Normaal gesproken werden belangrijke functies overgedragen op familieleden. In dit geval zou dat Amennacht, de jongere broer van Neferhotep zijn. Maar Paneb kocht de vizier om die verantwoordelijk was voor de benoeming en zo werd hij zelf voorman in plaats van Amennacht. Om zijn sporen uit te wissen beschuldigde hij vervolgens de vizier die hierdoor uit zijn functie werd gezet.

De arbeiders uit het dorp waren verdeeld in twee groepen: een linkerploeg en een rechterploeg. Deze ploegen hadden elk een eigen voorman met hun assistenten. Als voorman was Paneb nu verantwoordelijk voor de rechterploeg. Zijn collega Hay had de leiding over de linkerploeg. In de positie van voorman had Paneb de mogelijkheden om vooral ook goed voor zijn eigen zaakjes te zorgen. Hij spande zich in om zijn zoon Aäpehty tot assistent-voorman te laten bevorderen. Samen lieten ze een offertafel oprichten. Hierop stonden de namen van de farao’s uit het verleden.

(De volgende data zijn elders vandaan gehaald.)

(** * Directory-tree renderer (Phase2/store_os/struc.py)

    A shallow embedding of [DirectoryTree] and [print_directory_tree], and the
    properties of the rendered text.

    - A Python [str] is the sequence of its Unicode code points; [<] on
      strings is lexicographic by code point.
    - [str.lower] is a parameter of the program: its Unicode tables belong to
      the interpreter.  Where a concrete function is needed, names are ASCII
      and [ascii_lower] is what [str.lower] does on them.
    - [Path(s)] and [str(path)] are those of [pathlib] on a POSIX system.
    - The file system, as the walk sees it, is the tree of what [os.scandir]
      does for the root and for the [path] of every entry below: it raises
      an [OSError], or it lists entries.
    - [self] is threaded through the methods as state; an exception leaves
      [self] as it was when raised.
    - Standard output is the text written so far. *)

From Stdlib Require Import String Ascii List NArith ZArith Lia Bool.
From Stdlib Require Import Permutation Sorted.
Import ListNotations.
Local Open Scope N_scope.
Local Open Scope list_scope.

(** ** Python strings *)

Module PyStr.

(** A [str] is the list of its code points. *)
Definition str := list N.

(** An ASCII literal, character by character. *)
Definition lit (s : string) : str :=
  map N_of_ascii (list_ascii_of_string s).

(** [a < b] on [str]: lexicographic, by code point. *)
Definition compare (a b : str) : comparison := list_compare N.compare a b.
Definition ltb (a b : str) : bool :=
  match compare a b with Lt => true | _ => false end.

(** [s.startswith(p)]. *)
Fixpoint startswith (s p : str) : bool :=
  match p, s with
  | [], _ => true
  | _ :: _, [] => false
  | c :: p', d :: s' => (d =? c) && startswith s' p'
  end.

(** [s.split(sep)] for a one-character separator. *)
Fixpoint split (sep : N) (s : str) : list str :=
  match s with
  | [] => [[]]
  | c :: s' =>
      if c =? sep then [] :: split sep s'
      else match split sep s' with
           | h :: t => (c :: h) :: t
           | [] => [[c]]
           end
  end.

(** [sep.join(parts)]. *)
Fixpoint join (sep : str) (parts : list str) : str :=
  match parts with
  | [] => []
  | [p] => p
  | p :: rest => p ++ sep ++ join sep rest
  end.

(** [str.lower] on the ASCII range: only [A-Z] change. *)
Definition lower_cp (c : N) : N :=
  if (65 <=? c) && (c <=? 90) then c + 32 else c.
Definition ascii_lower (s : str) : str := map lower_cp s.
Definition isascii (s : str) : Prop := Forall (fun c => c < 128) s.

Definition newline : str := [10].
Definition slash : N := 47.
Definition dot : str := [46].

End PyStr.
Import PyStr.

(** ** [sorted(xs, key=...)]

    Python's sort compares keys with [<] only and is stable.  The stable
    sorted arrangement of a list is unique, so insertion from the right is
    the same function as the library's merge strategy: the result is a
    rearrangement ([sorted_perm]), in order ([sorted_ordered]), with entries
    of equal key left as they stood ([sorted_stable]). *)

Section Sorted.
Context {A : Type}.
Variable key : A -> str.

(** [x] stood before every element of [l]: it goes in front of the first
    element whose key is not strictly smaller. *)
Fixpoint insert (x : A) (l : list A) : list A :=
  match l with
  | [] => [x]
  | y :: l' => if ltb (key y) (key x) then y :: insert x l' else x :: l
  end.

Fixpoint sorted (l : list A) : list A :=
  match l with
  | [] => []
  | x :: l' => insert x (sorted l')
  end.
End Sorted.

(** ** [pathlib.Path] (POSIX flavour)

    Only construction from a string and [__str__] are used by the program. *)

Module Pathlib.

Record PurePosixPath := { _root : str; _tail : list str }.

(** [posixpath.splitroot]: no leading slash, exactly two, or one / three
    and more. *)
Definition splitroot (p : str) : str * str :=
  match p with
  | c1 :: p1 =>
      if c1 =? slash then
        match p1 with
        | c2 :: p2 =>
            if c2 =? slash then
              match p2 with
              | c3 :: _ => if c3 =? slash then ([slash], p1)
                           else ([slash; slash], p2)
              | [] => ([slash; slash], p2)
              end
            else ([slash], p1)
        | [] => ([slash], p1)
        end
      else ([], p)
  | [] => ([], p)
  end.

Definition is_nil (s : str) : bool :=
  match s with [] => true | _ => false end.
Definition is_dot (s : str) : bool :=
  match s with [c] => c =? 46 | _ => false end.

(** [Path(s)]: empty and [.] components are dropped. *)
Definition Path (s : str) : PurePosixPath :=
  let (r, rel) := splitroot s in
  {| _root := r;
     _tail := filter (fun x => negb (is_nil x) && negb (is_dot x))
                     (split slash rel) |}.

(** [str(p)]: root and components joined by [/], or [.] when empty. *)
Definition to_str (p : PurePosixPath) : str :=
  match _root p ++ join [slash] (_tail p) with
  | [] => dot
  | s => s
  end.


End Pathlib.
Import Pathlib.

(** ** The file system as the walk sees it *)

(** The exceptions of the model are the [OSError]s met on entering a
    directory (not found, not a directory, permission denied), each with the
    text [str(e)] gives.  The interpreter's own [RecursionError], on trees
    nested deeper than its limit, is not modelled. *)
Inductive exn := OSError (description : str).
Definition exn_str (e : exn) : str := match e with OSError d => d end.

(** An [os.DirEntry]: [name]; [is_dir], whether the walk tries to enter the
    entry; and, standing for [path], what entering it does.  For an entry
    that [is_dir()] reports as a directory this is what
    [os.scandir(entry.path)] does: raise, or list the children.  An entry
    whose [is_dir()] itself raises [e] is the entry with [is_dir := true]
    and [path := inl e]: in the source as here, its line is written and then
    [e] is raised, before anything below it is written. *)
#[local] Set Warnings "-register-all".
Inductive DirEntry := mkDirEntry {
  name : str;
  is_dir : bool;
  path : exn + list DirEntry
}.

Definition directory := (exn + list DirEntry)%type.

Fixpoint entry_depth (e : DirEntry) : nat :=
  match e with
  | mkDirEntry _ _ (inr l) => S (list_max (map entry_depth l))
  | mkDirEntry _ _ (inl _) => O
  end.

Definition dir_depth (d : directory) : nat :=
  match d with
  | inr l => S (list_max (map entry_depth l))
  | inl _ => O
  end.

(** ** State and exceptions *)

(** How a call ends: it returns, or it raises.  [OutOfFuel] is the model's
    own third ending, for a walk cut short by its bound on nested calls; the
    program is run with a bound that is never reached ([render_total]).  The
    interpreter's recursion limit is not modelled. *)
Inductive outcome (A : Type) :=
| Return (a : A)
| Raise (e : exn)
| OutOfFuel.
Arguments Return {A} a.
Arguments Raise {A} e.
Arguments OutOfFuel {A}.

(** The object [self]. *)
Record DirectoryTree := {
  root_dir : PurePosixPath;
  tree_str : str;
  indent : str;
  branch : str;
  tee : str;
  last_ : str
}.

Definition set_tree_str (t : str) (self : DirectoryTree) : DirectoryTree :=
  {| root_dir := root_dir self; tree_str := t; indent := indent self;
     branch := branch self; tee := tee self; last_ := last_ self |}.

(** A method body: it reads and updates [self], and returns or raises.  What
    was written to [self] before a [raise] stays written. *)
Definition M (A : Type) := DirectoryTree -> outcome A * DirectoryTree.

Definition ret {A} (a : A) : M A := fun self => (Return a, self).
Definition raise {A} (e : exn) : M A := fun self => (Raise e, self).
Definition out_of_fuel {A} : M A := fun self => (OutOfFuel, self).
Definition bind {A B} (m : M A) (k : A -> M B) : M B :=
  fun self =>
    match m self with
    | (Return a, self') => k a self'
    | (Raise e, self') => (Raise e, self')
    | (OutOfFuel, self') => (OutOfFuel, self')
    end.
Definition get {A} (f : DirectoryTree -> A) : M A :=
  fun self => (Return (f self), self).
Definition put_tree_str (t : str) : M unit :=
  fun self => (Return tt, set_tree_str t self).

Declare Scope py_scope.
Delimit Scope py_scope with py.
Notation "x <- m ;; k" := (bind m (fun x => k))
  (at level 61, m at next level, right associativity) : py_scope.
Notation "m ;; k" := (bind m (fun _ => k))
  (at level 61, right associativity) : py_scope.
Local Open Scope py_scope.

(** [os.scandir(p)], listed. *)
Definition os_scandir (p : directory) : M (list DirEntry) :=
  match p with
  | inl e => raise e
  | inr l => ret l
  end.

(** [for idx, x in enumerate(l): body], counting from [idx]. *)
Fixpoint for_enumerate {A} (idx : Z) (l : list A) (body : Z -> A -> M unit)
  : M unit :=
  match l with
  | [] => ret tt
  | x :: l' => body idx x ;; for_enumerate (idx + 1)%Z l' body
  end.

Definition len {A} (l : list A) : Z := Z.of_nat (length l).

(** ** The program *)

(** The box-drawing literals of [__init__]:
    U+2502, U+251C, U+2514 and U+2500, each group four characters long. *)
Definition bar_glyph : str := [9474; 32; 32; 32].
Definition tee_glyph : str := [9500; 9472; 9472; 32].
Definition last_glyph : str := [9492; 9472; 9472; 32].

Section Program.

(** [str.lower]: the Unicode case tables are the interpreter's. *)
Variable lower : str -> str.

(** [DirectoryTree.__init__] *)
Definition __init__ (root_dir : str) : DirectoryTree :=
  {| root_dir := Path root_dir;
     tree_str := [];
     indent := [32; 32; 32; 32];               (* "    " *)
     branch := bar_glyph;                      (* "│   " *)
     tee := tee_glyph;                         (* "├── " *)
     last_ := last_glyph |}.                   (* "└── " *)

Definition hidden (e : DirEntry) : bool := startswith (name e) dot.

Daarnaast heeft Aäpehty een stèle opgericht met de afbeelding van de god Seth, voorzien van het epitheton ‘aäpehty’, groot aan kracht. Hij heeft hiermee ongetwijfeld zijn verering willen uitdrukken voor deze god, onder wiens bescherming hij geplaatst was, omdat hij dezelfde naam droeg. Op het oog lijken het handelingen van toegewijde arbeiders die zich door hard werken en vroom gedrag naar de top van de hiërarchie gewerkt te hebben. Maar ook hier blijkt uit de bewaard gebleven documenten het tegendeel.

Als gewone arbeider had Paneb al gewerkt aan een eigen graf. Maar toen hij eenmaal voorman was geworden, had hij de beschikking over een volledige arbeidersploeg en verruilde hij dit graf voor een rijker versierd graf. Hij gebruikte de arbeiders voor allerlei werkzaamheden in zijn eigen belang, waardoor ze niet konden werken in de graven in het Dal der Koningen. Zo kon een van zijn arbeiders, Nebnefer, zoon van Wadjmose, niet op tijd op het werk verschijnen omdat hij de os van Paneb moest voeren.

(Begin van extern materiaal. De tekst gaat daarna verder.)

(* ===== verification/_CoqProject ===== *)
-Q . S2P
Prelude.v
Checked.v
Bytes.v
Hash.v
Model.v
Schedule.v
Codec.v
Framing.v
Transport.v
Sockets.v
Protocol.v
Journal.v
State.v
Transitions.v
Arbitrate.v
Operations.v
Recovery.v
Observe.v
Commandline.v
Coordinator.v
Worker.v
Bench.v
Inspect.v
Fixture.v
Rehearsal.v
Ranking.v
Invariants.v
Frames.v
Capacity.v
Bounds.v
Rounds.v
Random.v
Doubles.v
Population.v
Ledger.v
Canon.v
System.v
Lease.v
Authority.v
Completion.v
Epoch.v
Replay.v
Durability.v
Measurement.v
Checkpoint.v
Inspection.v
Reports.v
Supervision.v
Progress.v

Waarschijnlijk kwam het wel vaker voor dat ondergeschikten persoonlijke taken moesten verrichten voor hun bazen en werden dit soort kleine overtredingen in het algemeen gedoogd. Maar Panebs criminele activiteiten gingen veel verder. Hij stal gereedschap van de werkplaats en gebruikte zijn invloed om andere criminelere activiteiten te ontplooien.

Stèle van Paneb, British Museum, Londen
Stèle van Paneb,
British Museum, Londen.

Hij werd bijvoorbeeld ervan beschuldigd op de sarcofaag van de nog maar kort overleden farao Sethy II gezeten te hebben, wat als een enorme heiligschennis werd beschouwd. Ook zou hij spullen uit het graf van Sethy II geroofd te hebben, zoals wijnen, wierook en oliën. Papyrus Salt 124, dat in het British Museum wordt bewaard, geeft een goed beeld hoe Paneb zich door grafroof wist te verrijken. Uit de tekst blijkt tevens dat Paneb regelmatig dronken was van de wijnen die hij uit de koningsgraven gestolen had.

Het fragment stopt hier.